***** Excerpted records *****

(* ===== verification/CertPolicy.v ===== *)
(** * Certificate policies

    src/web/net/cert_policy.cc, certificate_policy_cache.cc and
    cert_host_pair.cc: the certificate errors a user has accepted, per host.
    A certificate (net::X509Certificate) is outside the repository: the code
    uses the SHA-256 fingerprint of its chain, a string of bytes.  A
    net::CertStatus is a set of bits in 32 bits.  The last part runs the
    repository's tests of these classes. *)

From S2P Require Import Prelude StdSet.

Class CertEnv := {
  X509Certificate : Type;
  #[global] X509Certificate_eq_dec :: EqDecision X509Certificate;
  CalculateChainFingerprint256 : X509Certificate → string;
}.

(** Bitwise complement in 32 bits. *)
Definition not32 (x : Z) : Z := Z.lxor x (Z.ones 32).
Definition is_cert_status (x : Z) : Prop := 0 <= x < 2 ^ 32.

(** CertPolicy::Judgment *)
Inductive Judgment : Set := UNKNOWN | ALLOWED | DENIED.
#[global] Instance Judgment_eq_dec : EqDecision Judgment.
Proof. solve_decision. Defined.

Section cert_policy.
Context `{CE : CertEnv}.

(** The private fields of CertPolicy. *)
Record CertPolicy := MkCertPolicy { allowed_ : gmap string Z }.
Definition CertPolicy_new : CertPolicy := MkCertPolicy ∅.

Definition Check_ (p : CertPolicy) (cert : X509Certificate) (error : Z) : Judgment :=
  match allowed_ p !! CalculateChainFingerprint256 cert with
  | Some allowed =>
      if negb (Z.land allowed error =? 0) &&
         (Z.lxor (not32 (Z.land allowed error)) (not32 error) =? 0)
      then ALLOWED else UNKNOWN
  | None => UNKNOWN
  end.

Definition Allow (cert : X509Certificate) (error : Z) (p : CertPolicy) : CertPolicy :=
  MkCertPolicy (<[CalculateChainFingerprint256 cert := error]> (allowed_ p)).

(** The private field of CertificatePolicyCache. *)
Record CertificatePolicyCache := MkCertificatePolicyCache {
  cert_policy_for_host_ : gmap string CertPolicy;
}.
Definition CertificatePolicyCache_new : CertificatePolicyCache :=
  MkCertificatePolicyCache ∅.

(** [cert_policy_for_host_[host]], which adds an empty policy for a new host. *)
Definition policy_at (c : CertificatePolicyCache) (host : string) : CertPolicy :=
  default CertPolicy_new (cert_policy_for_host_ c !! host).
Definition set_policy (host : string) (p : CertPolicy) (c : CertificatePolicyCache) :
    CertificatePolicyCache :=
  MkCertificatePolicyCache (<[host := p]> (cert_policy_for_host_ c)).

(** [on_io] says whether the call is made on the IO thread. *)
Definition AllowCertForHost (on_io : bool) (cert : X509Certificate) (host : string)
    (error : Z) : M CertificatePolicyCache unit :=
  DCHECK on_io;;
  modify (λ c, set_policy host (Allow cert error (policy_at c host)) c).

Definition QueryPolicy (on_io : bool) (cert : X509Certificate) (host : string)
    (error : Z) : M CertificatePolicyCache Judgment :=
  DCHECK on_io;;
  modify (λ c, set_policy host (policy_at c host) c);;
  gets (λ c, Check_ (policy_at c host) cert error).

Definition ClearCertificatePolicies (on_io : bool) : M CertificatePolicyCache unit :=
  DCHECK on_io;;
  modify (λ _, CertificatePolicyCache_new).

(** CertHostPair *)
Record CertHostPair := MkCertHostPair {
  cert_ : X509Certificate;
  host_ : string;
  cert_hash_ : string;
}.

Definition CertHostPair_new (cert : X509Certificate) (host : string) : CertHostPair :=
  MkCertHostPair cert host (CalculateChainFingerprint256 cert).

(** operator<, through [std::tie]. *)
Definition pair_ltb (p other : CertHostPair) : bool :=
  string_ltb (host_ p) (host_ other) ||
  (negb (string_ltb (host_ other) (host_ p)) &&
   string_ltb (cert_hash_ p) (cert_hash_ other)).

(** ** The bits of a status *)
Lemma not32_lxor a b : Z.lxor (not32 a) (not32 b) = Z.lxor a b.
Proof.
  unfold not32. rewrite (Z.lxor_comm b), Z.lxor_assoc, <- (Z.lxor_assoc (Z.ones 32)).
  by rewrite Z.lxor_nilpotent, Z.lxor_0_l.
Qed.

(** The test of the code: [error] is not empty and has no bit outside the
    bits that were allowed. *)
Lemma status_test allowed error :
  negb (Z.land allowed error =? 0) &&
  (Z.lxor (not32 (Z.land allowed error)) (not32 error) =? 0) = true ↔
  error ≠ 0 ∧ ∀ n, 0 <= n → Z.testbit error n = true → Z.testbit allowed n = true.
Proof.
  rewrite not32_lxor, andb_true_iff, negb_true_iff, Z.eqb_neq, Z.eqb_eq, Z.lxor_eq_0_iff.
  split.
  - intros [H1 H2]. split; [congruence|]. intros n _ Hn.
    rewrite <- H2, Z.land_spec in Hn. by apply andb_true_iff in Hn as [? _].
  - intros [H1 H2].
    assert (Z.land allowed error = error) as ->; [|done].
    apply Z.bits_inj'. intros n Hn. rewrite Z.land_spec.
    destruct (Z.testbit error n) eqn:E; [|by rewrite andb_false_r]. by rewrite H2.
Qed.

(** What the policy remembers of a certificate. *)
Definition remembered (p : CertPolicy) (cert : X509Certificate) : option Z :=
  allowed_ p !! CalculateChainFingerprint256 cert.

(** Check answers ALLOWED exactly when the certificate was allowed for a
    set of errors that contains every one of the errors asked about, and at
    least one is asked about; it never answers DENIED. *)
Theorem Check_allowed p cert error :
  (Check_ p cert error = ALLOWED ↔
   ∃ allowed, remembered p cert = Some allowed ∧ error ≠ 0 ∧
     ∀ n, 0 <= n → Z.testbit error n = true → Z.testbit allowed n = true) ∧
  Check_ p cert error ≠ DENIED.
Proof.
  unfold Check_, remembered.
  destruct (allowed_ p !! CalculateChainFingerprint256 cert) as [a|].
  2:{ split; [|done]. split; [done|]. by intros (? & ? & _). }
  pose proof (status_test a error) as H.
  destruct (negb _ && _).
  - split; [|done]. split; [|done]. intros _. exists a. split; [done|]. by apply H.
  - split; [|done]. split; [done|]. intros (a' & [= <-] & Hc). by apply H in Hc.
Qed.

(** ** The cache against its history *)
Inductive cache_op :=
  | OpAllow (cert : X509Certificate) (host : string) (error : Z)
  | OpQuery (cert : X509Certificate) (host : string) (error : Z)
  | OpClear.

Definition run_cache_op (o : cache_op) : M CertificatePolicyCache unit :=
  match o with
  | OpAllow cert host error => AllowCertForHost true cert host error
  | OpQuery cert host error => _ ← QueryPolicy true cert host error; mret tt
  | OpClear => ClearCertificatePolicies true
  end.

Fixpoint run_cache_ops (l : list cache_op) : M CertificatePolicyCache unit :=
  match l with
  | [] => mret tt
  | o :: l' => run_cache_op o;; run_cache_ops l'
  end.

(** The errors allowed last, since the last clear, for a host and a
    fingerprint; the history has its latest operation first. *)
Fixpoint last_allowed (hist : list cache_op) (host fp : string) : option Z :=
  match hist with
  | [] => None
  | OpAllow cert h error :: hist' =>
      if bool_decide (h = host) && bool_decide (CalculateChainFingerprint256 cert = fp)
      then Some error else last_allowed hist' host fp
  | OpQuery _ _ _ :: hist' => last_allowed hist' host fp
  | OpClear :: _ => None
  end.

Definition agrees (hist : list cache_op) (c : CertificatePolicyCache) : Prop :=
  ∀ host fp, allowed_ (policy_at c host) !! fp = last_allowed hist host fp.

Lemma policy_at_set c host p host' :
  policy_at (set_policy host p c) host' =
  if bool_decide (host = host') then p else policy_at c host'.
Proof.
  unfold policy_at, set_policy. simpl. case_bool_decide as H.
  - subst. by rewrite lookup_insert_eq.
  - by rewrite lookup_insert_ne.
Qed.

Lemma run_cache_op_agrees hist c o :
  agrees hist c → ∃ c', run_cache_op o c = Ok (tt, c') ∧ agrees (o :: hist) c'.
Proof.
  intros Hag. destruct o as [cert h e|cert h e|]; (eexists; split; [reflexivity|]);
    intros host fp; cbn [last_allowed]; rewrite ?policy_at_set.
  - case_bool_decide as Hh; cbn [andb]; [subst|apply Hag].
    cbn [allowed_ Allow]. case_bool_decide as Hf.
    + subst. by rewrite lookup_insert_eq.
    + rewrite lookup_insert_ne by done. apply Hag.
  - case_bool_decide; [subst|]; apply Hag.
  - unfold policy_at. simpl. rewrite lookup_empty. simpl. apply lookup_empty.
Qed.

Lemma run_cache_ops_agrees l hist c :
  agrees hist c → ∃ c', run_cache_ops l c = Ok (tt, c') ∧ agrees (rev l ++ hist) c'.
Proof.
  revert hist c. induction l as [|o l IH]; intros hist c Hag; [by exists c|].
  destruct (run_cache_op_agrees hist c o Hag) as (c1 & H1 & Hag1).
  destruct (IH (o :: hist) c1 Hag1) as (c2 & H2 & Hag2). exists c2.
  cbn [run_cache_ops rev]. unfold mbind, M_bind. rewrite H1. split; [done|].
  by rewrite <- app_assoc.
Qed.

(** C35: on the IO thread, any sequence of calls of the cache succeeds, and a
    query then answers from the calls alone: ALLOWED when the latest permission
    since the last clear for this host and this certificate covers the errors,
    UNKNOWN otherwise; neither a query nor another host or certificate
    changes the answer. *)
Theorem QueryPolicy_refines_history l cert host error :
  ∃ c c' j, run_cache_ops l CertificatePolicyCache_new = Ok (tt, c) ∧
    QueryPolicy true cert host error c = Ok (j, c') ∧
    j = match last_allowed (rev l) host (CalculateChainFingerprint256 cert) with
        | Some allowed =>
            if bool_decide (error ≠ 0 ∧ Z.land allowed error = error)
            then ALLOWED else UNKNOWN
        | None => UNKNOWN
        end.
Proof.
  destruct (run_cache_ops_agrees l [] CertificatePolicyCache_new) as (c & Hrun & Hag).
  { intros h fp. unfold policy_at. simpl. rewrite lookup_empty. simpl. apply lookup_empty. }
  rewrite app_nil_r in Hag. eexists c, _, _. split; [done|]. split; [reflexivity|].
  unfold Check_. rewrite policy_at_set, bool_decide_eq_true_2 by done. rewrite Hag.
  destruct (last_allowed _ _ _) as [a|]; [|done].
  rewrite not32_lxor. case_bool_decide as H.
  - destruct H as [H1 ->]. rewrite (proj2 (Z.eqb_neq error 0)) by done.
    by rewrite Z.lxor_nilpotent.
  - destruct (Z.eqb_spec (Z.land a error) 0); [done|]. cbn [negb andb].
    destruct (Z.eqb_spec (Z.lxor (Z.land a error) error) 0) as [E|]; [|done].
    apply Z.lxor_eq in E. destruct H. split; [congruence|done].
Qed.

(** Off the IO thread every call of the cache fails its check. *)
Theorem cache_requires_io cert host error c :
  AllowCertForHost false cert host error c = Crash DCheckFailed ∧
  QueryPolicy false cert host error c = Crash DCheckFailed ∧
  ClearCertificatePolicies false c = Crash DCheckFailed.
Proof. done. Qed.

(** ** Pairs as keys of a container *)
Lemma pair_ltb_lex p q :
  pair_ltb p q = lex_ltb [host_ p; cert_hash_ p] [host_ q; cert_hash_ q].
Proof.
  unfold pair_ltb. cbn [lex_ltb]. case_bool_decide as Hh; cbn [negb].
  - rewrite Hh, !(ltb_irrefl string_ltb). cbn [orb andb negb].
    case_bool_decide as Hc; cbn [negb]; [by rewrite Hc, (ltb_irrefl string_ltb)|done].
  - destruct (string_ltb (host_ p) (host_ q)) eqn:E; [done|]. cbn [orb].
    destruct (string_ltb (host_ q) (host_ p)) eqn:E'; [done|].
    destruct Hh. by apply string_ltb_total.
Qed.

(** C37: the operator is a comparator a C++ container accepts (a strict weak
    order), and two pairs are one key exactly when they have the same host and
    the same certificate chain. *)
Theorem pair_ltb_key :
  StrictWeakOrder pair_ltb ∧
  ∀ c1 h1 c2 h2,
    equiv pair_ltb (CertHostPair_new c1 h1) (CertHostPair_new c2 h2) = true ↔
    h1 = h2 ∧ CalculateChainFingerprint256 c1 = CalculateChainFingerprint256 c2.
Proof.
  assert (Hlex : ∀ p q, pair_ltb p q =
    lex_ltb [host_ p; cert_hash_ p] [host_ q; cert_hash_ q]) by exact pair_ltb_lex.
  pose proof (lex_ltb_swo (λ p, [host_ p; cert_hash_ p]) 2 (λ _, eq_refl)) as [Hi Ht Hw].
  split.
  - split; intros *; rewrite !Hlex; [apply Hi|apply Ht|apply Hw].
  - intros c1 h1 c2 h2. unfold equiv. rewrite !Hlex.
    pose proof (lex_equiv (λ p, [host_ p; cert_hash_ p]) 2
      (CertHostPair_new c1 h1) (CertHostPair_new c2 h2) (λ _, eq_refl)) as H.
    unfold equiv in H. rewrite H. cbn [host_ cert_hash_ CertHostPair_new].
    split; [by intros [= ? ?]|by intros [-> ->]].
Qed.
End cert_policy.

(** ** The tests of cert_policy_unittest.cc and cert_host_pair_unittest.cc

    The certificates of the tests are names of files; their fingerprints are
    different. *)
Module CertTest.
#[local] Instance test_certs : CertEnv := {|
  X509Certificate := string;
  CalculateChainFingerprint256 c := c;
|}.

Definition CERT_STATUS_COMMON_NAME_INVALID : Z := 1.
Definition CERT_STATUS_DATE_INVALID : Z := 2.
Definition CERT_STATUS_AUTHORITY_INVALID : Z := 4.

Definition Policy : M CertPolicy unit :=
  let google_cert := "google_der" in
  let webkit_cert := "webkit_der" in
  let expect j cert error := (r ← gets (λ p, Check_ p cert error); EXPECT_EQ j r) in
  expect UNKNOWN google_cert CERT_STATUS_DATE_INVALID;;
  expect UNKNOWN webkit_cert CERT_STATUS_COMMON_NAME_INVALID;;
  modify (Allow google_cert CERT_STATUS_DATE_INVALID);;
  expect ALLOWED google_cert CERT_STATUS_DATE_INVALID;;
  expect UNKNOWN google_cert CERT_STATUS_COMMON_NAME_INVALID;;
  expect UNKNOWN google_cert
    (Z.lor CERT_STATUS_DATE_INVALID CERT_STATUS_COMMON_NAME_INVALID);;
  expect UNKNOWN webkit_cert CERT_STATUS_COMMON_NAME_INVALID;;
  modify (Allow google_cert CERT_STATUS_AUTHORITY_INVALID);;
  expect UNKNOWN google_cert CERT_STATUS_DATE_INVALID;;
  expect ALLOWED google_cert CERT_STATUS_AUTHORITY_INVALID;;
  expect UNKNOWN webkit_cert CERT_STATUS_COMMON_NAME_INVALID;;
  modify (Allow google_cert
    (Z.lor CERT_STATUS_DATE_INVALID CERT_STATUS_AUTHORITY_INVALID));;
  expect ALLOWED google_cert CERT_STATUS_DATE_INVALID;;
  expect ALLOWED google_cert CERT_STATUS_AUTHORITY_INVALID;;
  expect UNKNOWN google_cert CERT_STATUS_COMMON_NAME_INVALID;;
  expect UNKNOWN webkit_cert CERT_STATUS_COMMON_NAME_INVALID.

Definition kCertFileName1 : string := "ok_cert.pem".
Definition kCertFileName2 : string := "expired_cert.pem".
Definition kHostName1 : string := "www.example.com".
Definition kHostName2 : string := "www.chromium.test".

(** The expectations of the tests of pairs that differ. *)
Definition expect_ordered (pair1 pair2 : CertHostPair) : M unit unit :=
  EXPECT_FALSE (pair_ltb pair1 pair1);;
  EXPECT_FALSE (pair_ltb pair2 pair2);;
  EXPECT_TRUE ((pair_ltb pair1 pair2 && negb (pair_ltb pair2 pair1)) ||
               (pair_ltb pair2 pair1 && negb (pair_ltb pair1 pair2))).

Definition Construction : M unit unit :=
  let pair := CertHostPair_new kCertFileName1 kHostName1 in
  EXPECT_EQ kCertFileName1 (cert_ pair);;
  EXPECT_EQ kHostName1 (host_ pair).

Definition ComparisonWithDifferentCertsAndHosts : M unit unit :=
  expect_ordered (CertHostPair_new kCertFileName1 kHostName1)
                 (CertHostPair_new kCertFileName2 kHostName2).

Definition ComparisonWithSameCert : M unit unit :=
  expect_ordered (CertHostPair_new kCertFileName1 kHostName1)
                 (CertHostPair_new kCertFileName1 kHostName2).

Definition ComparisonWithSameHost : M unit unit :=
  expect_ordered (CertHostPair_new kCertFileName1 kHostName1)
                 (CertHostPair_new kCertFileName2 kHostName1).

Definition ComparisonWithSameCertAndHost : M unit unit :=
  let pair1 := CertHostPair_new kCertFileName1 kHostName1 in
  let pair2 := CertHostPair_new kCertFileName1 kHostName1 in
  EXPECT_FALSE (pair_ltb pair1 pair1);;
  EXPECT_FALSE (pair_ltb pair2 pair2);;
  EXPECT_FALSE (pair_ltb pair1 pair2);;
  EXPECT_FALSE (pair_ltb pair2 pair1).

Lemma cert_unittests :
  passes Policy CertPolicy_new = true ∧
  forallb (λ t, passes t tt)
    [Construction; ComparisonWithDifferentCertsAndHosts; ComparisonWithSameCert;
     ComparisonWithSameHost; ComparisonWithSameCertAndHost] = true.
Proof. vm_compute. done. Qed.
End CertTest.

*****

Exercise description –
Out of the entries, report each line that contains the word "MkCertificatePolicyCache".

Result of this exercise –
Record CertificatePolicyCache := MkCertificatePolicyCache {
  MkCertificatePolicyCache ∅.
  MkCertificatePolicyCache (<[host := p]> (cert_policy_for_host_ c)).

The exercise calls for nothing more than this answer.